Our findings indicate that levels of LPS, LBP, sCD14, and EndoCAb could be good prognostic biomarkers for monitoring of HIV treatment which, in turn, would help with clinical decision-making by identifying patients who respond favorably to ART. Hence, these microbial markers of the response of the immune system act as unique correlates of risk that could function as predictors of adverse treatment outcomes at baseline. Our study has several limitations. The low number of participants caused limitations to the explanation of our findings. Furthermore, since the fecal microbiome plays an important role in modulating the systemic immune system, the microbiome differences could be a driving factor for microbial translocation between the INR group and IR group. There should be more studies on identifying bacterial pathways and the resulting metabolites that promote microbial translocation. Bearing these limitations in mind, our results should be interpreted with caution.

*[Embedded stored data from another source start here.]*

(** * CloudWatch alarm notifier: the SNS-to-Slack handler of [main.go]

    A shallow embedding of [HandleRequest] and of the package state set up
    by [init], followed by the properties of the handler: one attachment
    per SNS record, the colour classification, the chunking of the
    attachments into Slack payloads, and the handling of decode and
    submission failures.

    Conventions.
    - Go's [int] is a 64-bit two's-complement integer: it is a [Z] and
      every addition is wrapped explicitly ([GoInt.add]).
    - A slice is a [list]; the slice expression [s[lo:hi]] is
      [GoSlice.slice], which answers [None] where Go panics.
    - The collaborators that live outside the repository are the
      classes [Platform] (the process environment, the wall clock,
      [encoding/json]'s decoder, the formatting of a [float32]) and
      [SlackAPI] (the Slack client). Every property is proved for all
      their instances, that is for whatever the decoder stores or
      reports and whatever the client answers. A call to a collaborator
      is taken to return.
    - The [for] loop over the chunks is not structurally recursive; it
      takes fuel and answers [OutOfFuel] when it runs dry.
    - The index of that loop is an [int]. The properties of the loop
      assume [len(slackAttachments) + 100 <= maxInt], so that the index
      does not wrap around; a slice of Go holds far fewer elements than
      that. *)

From Stdlib Require Import ZArith List String Ascii Bool Lia.
From Stdlib Require Import DecimalString SpecFloat.
Import ListNotations.

Local Open Scope string_scope.
Local Open Scope list_scope.
Local Open Scope Z_scope.

(** ** Go's [int] *)

Module GoInt.

Definition maxInt : Z := 2 ^ 63 - 1.
Definition minInt : Z := - 2 ^ 63.

(** Two's-complement reduction into [minInt .. maxInt]. *)
Definition wrap (z : Z) : Z := (z + 2 ^ 63) mod 2 ^ 64 - 2 ^ 63.

(** [x + y] on [int]. *)
Definition add (x y : Z) : Z := wrap (x + y).

(** [fmt.Sprintf("%v", n)] for an [int]: the decimal digits, with a
    leading minus sign for a negative number. *)
Definition Sprintf_v (n : Z) : string := NilZero.string_of_int (Z.to_int n).

End GoInt.

(** ** Slices *)

Module GoSlice.

(** [len(s)]. *)
Definition len {A : Type} (s : list A) : Z := Z.of_nat (List.length s).

(** [s[lo:hi]].  Go panics unless [0 <= lo <= hi <= cap(s)]; the model
    checks against [len(s)], which never exceeds [cap(s)], so a slice
    expression the model accepts is accepted by Go and reads only
    elements of [s]. *)
Definition slice {A : Type} (s : list A) (lo hi : Z) : option (list A) :=
  if (0 <=? lo) && (lo <=? hi) && (hi <=? len s)
  then Some (firstn (Z.to_nat (hi - lo)) (skipn (Z.to_nat lo) s))
  else None.

End GoSlice.

Import GoInt GoSlice.

(** ** Data *)

(** A Go [error] value, identified with its message. *)
Definition GoError : Type := string.

(** [float32]: a binary floating-point datum. Only its zero value and its
    printed form matter to the handler. *)
Definition float32 : Type := spec_float.
Definition float32_zero : float32 := S754_zero false.

(** [CloudWatchAlarmEventTrigger] *)
Record CloudWatchAlarmEventTrigger : Type := {
  Period : Z;
  EvaluationPeriods : Z;
  ComparisonOperator : string;
  Threshold : float32
}.

(** [CloudWatchAlarmEvent] *)
Record CloudWatchAlarmEvent : Type := {
  AlarmName : string;
  AlarmDescription : string;
  AWSAccountID : string;
  NewStateValue : string;
  NewStateReason : string;
  StateChangeTime : string;
  Region : string;
  OldStateValue : string;
  Trigger : CloudWatchAlarmEventTrigger
}.

(** The composite literal [CloudWatchAlarmEvent{}]: every field at its
    zero value. *)
Definition CloudWatchAlarmEvent_zero : CloudWatchAlarmEvent :=
  {| AlarmName := ""; AlarmDescription := ""; AWSAccountID := "";
     NewStateValue := ""; NewStateReason := ""; StateChangeTime := "";
     Region := ""; OldStateValue := "";
     Trigger := {| Period := 0; EvaluationPeriods := 0;
                   ComparisonOperator := ""; Threshold := float32_zero |} |}.

(** The fields of [events.SNSEvent] the handler reads. *)
Record SNSEntity : Type := { Message : string; Subject : string }.
Record SNSEventRecord : Type := { SNS : SNSEntity }.
Record SNSEvent : Type := { Records : list SNSEventRecord }.

(** [slack.AttachmentField], [slack.Attachment] and [slack.Payload], with
    the fields the handler sets. *)
Record AttachmentField : Type := {
  FieldTitle : string;
  FieldValue : string;
  Short : bool
}.

Record Attachment : Type := {
  Color : string;
  Title : string;
  Text : string;
  Footer : string;
  FooterIcon : string;
  Ts : Z;
  AttachmentFields : list AttachmentField
}.

Record Payload : Type := {
  Channel : string;
  Attachments : list Attachment
}.

(** The package-level variables [init] assigns and the handler reads. *)
Record Globals : Type := {
  slackAttachmentsChunkSize : Z;
  slackMonitorChannel : string
}.

(** How a run of the handler can end. *)
Inductive Outcome (A : Type) : Type :=
| Returned (a : A)
| Panic
| OutOfFuel.

Arguments Returned {A} a.
Arguments Panic {A}.
Arguments OutOfFuel {A}.

(** Lines 97-102: the colour of an attachment, from the new state. *)
Definition colorOf (newStateValue : string) : string :=
  if String.eqb newStateValue "ALARM" then "danger"
  else if String.eqb newStateValue "INSUFFICIENT_DATA" then "warning"
  else "good".

(** [int64(time.Second)] *)
Definition time_Second : Z := 1000000000.

Definition footerIcon : string :=
  "https://d1d05r7k0qlw4w.cloudfront.net/dist-cbe91c5a8477701757ff6752aae4c6f892018972/img/favicon.ico".

(** ** Collaborators

    What the handler calls and the repository does not define. *)

(** The process and the standard library. *)
Class Platform : Type := {
  (** [os.Getenv]: the value of a variable, the empty string when it is
      unset. *)
  Getenv : string -> string;
  (** [time.Now().UnixNano()] at the [k]-th reading of the clock within
      one invocation; the handler reads it once per record. *)
  UnixNano : nat -> Z;
  (** [json.NewDecoder(strings.NewReader(body)).Decode(&v)]: the value
      behind the pointer afterwards, and the error returned. *)
  Decode : string -> CloudWatchAlarmEvent -> CloudWatchAlarmEvent * option GoError;
  (** [fmt.Sprintf("%v", x)] for a [float32]. *)
  Sprintf_v_float32 : float32 -> string
}.

(** The Slack client: [Send] answers a response and an error, and may
    change the client's own state (connections, the remote end), so that
    two calls with one payload may differ. *)
Class SlackAPI : Type := {
  Response : Type;
  Client : Type;
  Send : Client -> Payload -> (Response * option GoError) * Client
}.

Section Handler.

Context {platform : Platform} {slack : SlackAPI}.

(** What an invocation does to the outside, in the order it happens. *)
Inductive Effect : Type :=
| SlackSend (payload : Payload)
| ErrorPrintln (err : GoError)
| InfoPrintln (resp : Response)
| WarningPrintln (line : string).

Record World : Type := {
  slackClient : Client;
  trace : list Effect
}.

Definition emit (e : Effect) (w : World) : World :=
  {| slackClient := slackClient w; trace := trace w ++ [e] |}.

(** Lines 66-83: [init]. *)
Definition init : Globals :=
  {| slackAttachmentsChunkSize := 100;
     slackMonitorChannel := Getenv "SLACK_MONITOR_CHANNEL" |}.

(** Lines 94-95: a fresh zero event, decoded into; the error that
    [Decode] returns is dropped. *)
Definition decodeAlarm (eventRecord : SNSEventRecord) : CloudWatchAlarmEvent :=
  fst (Decode (Message (SNS eventRecord)) CloudWatchAlarmEvent_zero).

(** Lines 111-142. *)
Definition attachmentFields (cloudWatchAlarmEvent : CloudWatchAlarmEvent)
  : list AttachmentField :=
  [ {| FieldTitle := "AccountID";
       FieldValue := AWSAccountID cloudWatchAlarmEvent;
       Short := true |};
    {| FieldTitle := "Region";
       FieldValue := Region cloudWatchAlarmEvent;
       Short := true |};
    {| FieldTitle := "Period";
       FieldValue := Sprintf_v (Period (Trigger cloudWatchAlarmEvent));
       Short := true |};
    {| FieldTitle := "Threshold";
       FieldValue := Sprintf_v_float32 (Threshold (Trigger cloudWatchAlarmEvent));
       Short := true |};
    {| FieldTitle := "Evaluated Periods";
       FieldValue := Sprintf_v (EvaluationPeriods (Trigger cloudWatchAlarmEvent));
       Short := true |};
    {| FieldTitle := "Comparison Operator";
       FieldValue := ComparisonOperator (Trigger cloudWatchAlarmEvent);
       Short := true |} ].

(** Lines 94-143: the body of the first loop for the [k]-th record. *)
Definition slackAttachment (k : nat) (eventRecord : SNSEventRecord) : Attachment :=
  let cloudWatchAlarmEvent := decodeAlarm eventRecord in
  let color := colorOf (NewStateValue cloudWatchAlarmEvent) in
  {| Color := color;
     Title := Subject (SNS eventRecord);
     Text := NewStateReason cloudWatchAlarmEvent;
     Footer := Getenv "AWS_LAMBDA_FUNCTION_NAME";
     FooterIcon := footerIcon;
     Ts := Z.quot (UnixNano k) time_Second;
     AttachmentFields := attachmentFields cloudWatchAlarmEvent |}.

(** Lines 93-145: the loop over [event.Records], from the [k]-th record
    on, appending to [slackAttachments]. *)
Fixpoint rangeRecords (k : nat) (records : list SNSEventRecord)
         (slackAttachments : list Attachment) : list Attachment :=
  match records with
  | [] => slackAttachments
  | eventRecord :: rest =>
      rangeRecords (S k) rest (slackAttachments ++ [slackAttachment k eventRecord])
  end.

(** Lines 91-145. *)
Definition buildSlackAttachments (event : SNSEvent) : list Attachment :=
  rangeRecords 0 (Records event) [].

(** Lines 151-154: the upper bound of the chunk that starts at [i]. *)
Definition chunkEnd (g : Globals) (slackAttachments : list Attachment) (i : Z) : Z :=
  let end_ := add i (slackAttachmentsChunkSize g) in
  if end_ >? len slackAttachments then len slackAttachments else end_.

(** Lines 157-160. *)
Definition mkPayload (g : Globals) (chunkedSlackAttachments : list Attachment)
  : Payload :=
  {| Channel := slackMonitorChannel g;
     Attachments := chunkedSlackAttachments |}.

(** Lines 161-166: one submission and the log line that follows it. *)
Definition submit (w : World) (payload : Payload) : World :=
  let '((resp, err), client') := Send (slackClient w) payload in
  let line := match err with
              | Some e => ErrorPrintln e
              | None => InfoPrintln resp
              end in
  {| slackClient := client'; trace := trace w ++ [SlackSend payload; line] |}.

(** Lines 150-167: the loop over the chunks, entered with index [i].
    One unit of fuel is spent on each test of the loop condition. *)
Fixpoint sendChunks (fuel : nat) (g : Globals) (slackAttachments : list Attachment)
         (i : Z) (w : World) : Outcome unit * World :=
  match fuel with
  | O => (OutOfFuel, w)
  | S fuel' =>
      if i <? len slackAttachments then
        let end_ := chunkEnd g slackAttachments i in
        match slice slackAttachments i end_ with
        | None => (Panic, w)
        | Some chunkedSlackAttachments =>
            let payload := mkPayload g chunkedSlackAttachments in
            sendChunks fuel' g slackAttachments
                       (add i (slackAttachmentsChunkSize g)) (submit w payload)
        end
      else (Returned tt, w)
  end.

(** Lines 90-171: [HandleRequest].  The context argument is unused by
    the handler and is left out; the result is the returned [error]
    ([None] for [nil]). *)
Definition HandleRequest (fuel : nat) (g : Globals) (event : SNSEvent) (w : World)
  : Outcome (option GoError) * World :=
  let slackAttachments := buildSlackAttachments event in
  if negb (len slackAttachments =? 0) then
    match sendChunks fuel g slackAttachments 0 w with
    | (Returned _, w') => (Returned None, w')
    | (Panic, w') => (Panic, w')
    | (OutOfFuel, w') => (OutOfFuel, w')
    end
  else (Returned None, emit (WarningPrintln "No Slack Sent") w).

(** *** Reading a trace *)

(** The payloads submitted, in order. *)
Fixpoint submissions (t : list Effect) : list Payload :=
  match t with
  | [] => []
  | SlackSend p :: t' => p :: submissions t'
  | _ :: t' => submissions t'
  end.

(** The lines written to the warning logger, in order. *)
Fixpoint warnings (t : list Effect) : list string :=
  match t with
  | [] => []
  | WarningPrintln s :: t' => s :: warnings t'
  | _ :: t' => warnings t'
  end.

(** The number of chunks of [n] attachments: [ceil(n / 100)]. *)
Definition chunkCount (n : nat) : nat := Nat.div (n + 99) 100.

(** The [j]-th run of at most 100 consecutive attachments. *)
Definition chunkAt (slackAttachments : list Attachment) (j : nat) : list Attachment :=
  firstn 100 (skipn (100 * j) slackAttachments).

(** The indices the loop of lines 150-167 takes: it starts at [0] and,
    while the condition holds, steps by the chunk size. *)
Inductive LoopIndex (g : Globals) (slackAttachments : list Attachment) : Z -> Prop :=
| LoopIndex_start : LoopIndex g slackAttachments 0
| LoopIndex_step : forall i,
    LoopIndex g slackAttachments i ->
    i < len slackAttachments ->
    LoopIndex g slackAttachments (add i (slackAttachmentsChunkSize g)).

(** *** Reference readings of the second loop

    Used to state what the loop of lines 150-167 does. *)

(** The log line that follows a submission: the error when there is one,
    the response otherwise (lines 162-166). *)
Definition logLine (result : Response * option GoError) : Effect :=
  match snd result with
  | Some e => ErrorPrintln e
  | None => InfoPrintln (fst result)
  end.
(** * Schrodinger solvers (FEM and shooting): model of [src/fem.py],
      [src/tools.py] and [src/shooting.py].

    Floating-point numbers are idealised: a finite float is an exact
    rational, or an exact real in [normalise], which takes a square root.
    The IEEE values [inf], [-inf] and [nan] are kept apart from the finite
    ones as [NonFinite], because the code divides by grid spacings that may
    be zero. *)

From Stdlib Require Import ZArith QArith Qabs Reals String List Lia Psatz.
From stdpp Require Import base option list gmap.

Local Open Scope Z_scope.

(** ** Python exceptions *)

(** An exception is identified by its class name and carries a message.
    Exceptions raised from inside numpy or scipy keep the class they have
    there; their message is not modelled (empty). *)
Record exception : Type := Exception { exc_class : string; exc_msg : string }.

Definition ValueError (msg : string) : exception := Exception "ValueError" msg.
Definition IndexError (msg : string) : exception := Exception "IndexError" msg.
Definition NotImplementedError (msg : string) : exception :=
  Exception "NotImplementedError" msg.

(** The outcome of a call: an exception propagates ([inl]) or a value is
    returned ([inr]). *)
Definition result (A : Type) : Type := (exception + A)%type.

Our study delivered encouraging results to unravel the effect of unique prognostic disease biomarkers in patients with HIV infection. Validation of these findings in other cohorts and other populations outside of China could aid development of a simple point-of-care rapid diagnostic test for patients with HIV infection.

Data Sharing Statement

All the reported data are available within the article.

Ethics Statement

This study was performed in line with the principles of the Declaration of Helsinki. This study was approved by the Institutional Review Committee of the First Affiliated Hospital of Zhejiang University (ethical number 2020-IIT54). Written informed consent was obtained from all participants. All the methods were performed in accordance with the relevant institutional ethical committee guidelines.

Acknowledgments

The authors acknowledge all the participants for their involvement in the study.

Funding

This work was supported by the Research Project of Jinan Microecological Biomedicine Shandong Laboratory (grant numbers JNL-20220038C, JNL-2022005B).

Disclosure

The authors declare that the research was conducted in the absence of any commercial or financial relationships that could be construed as a potential conflict of interest.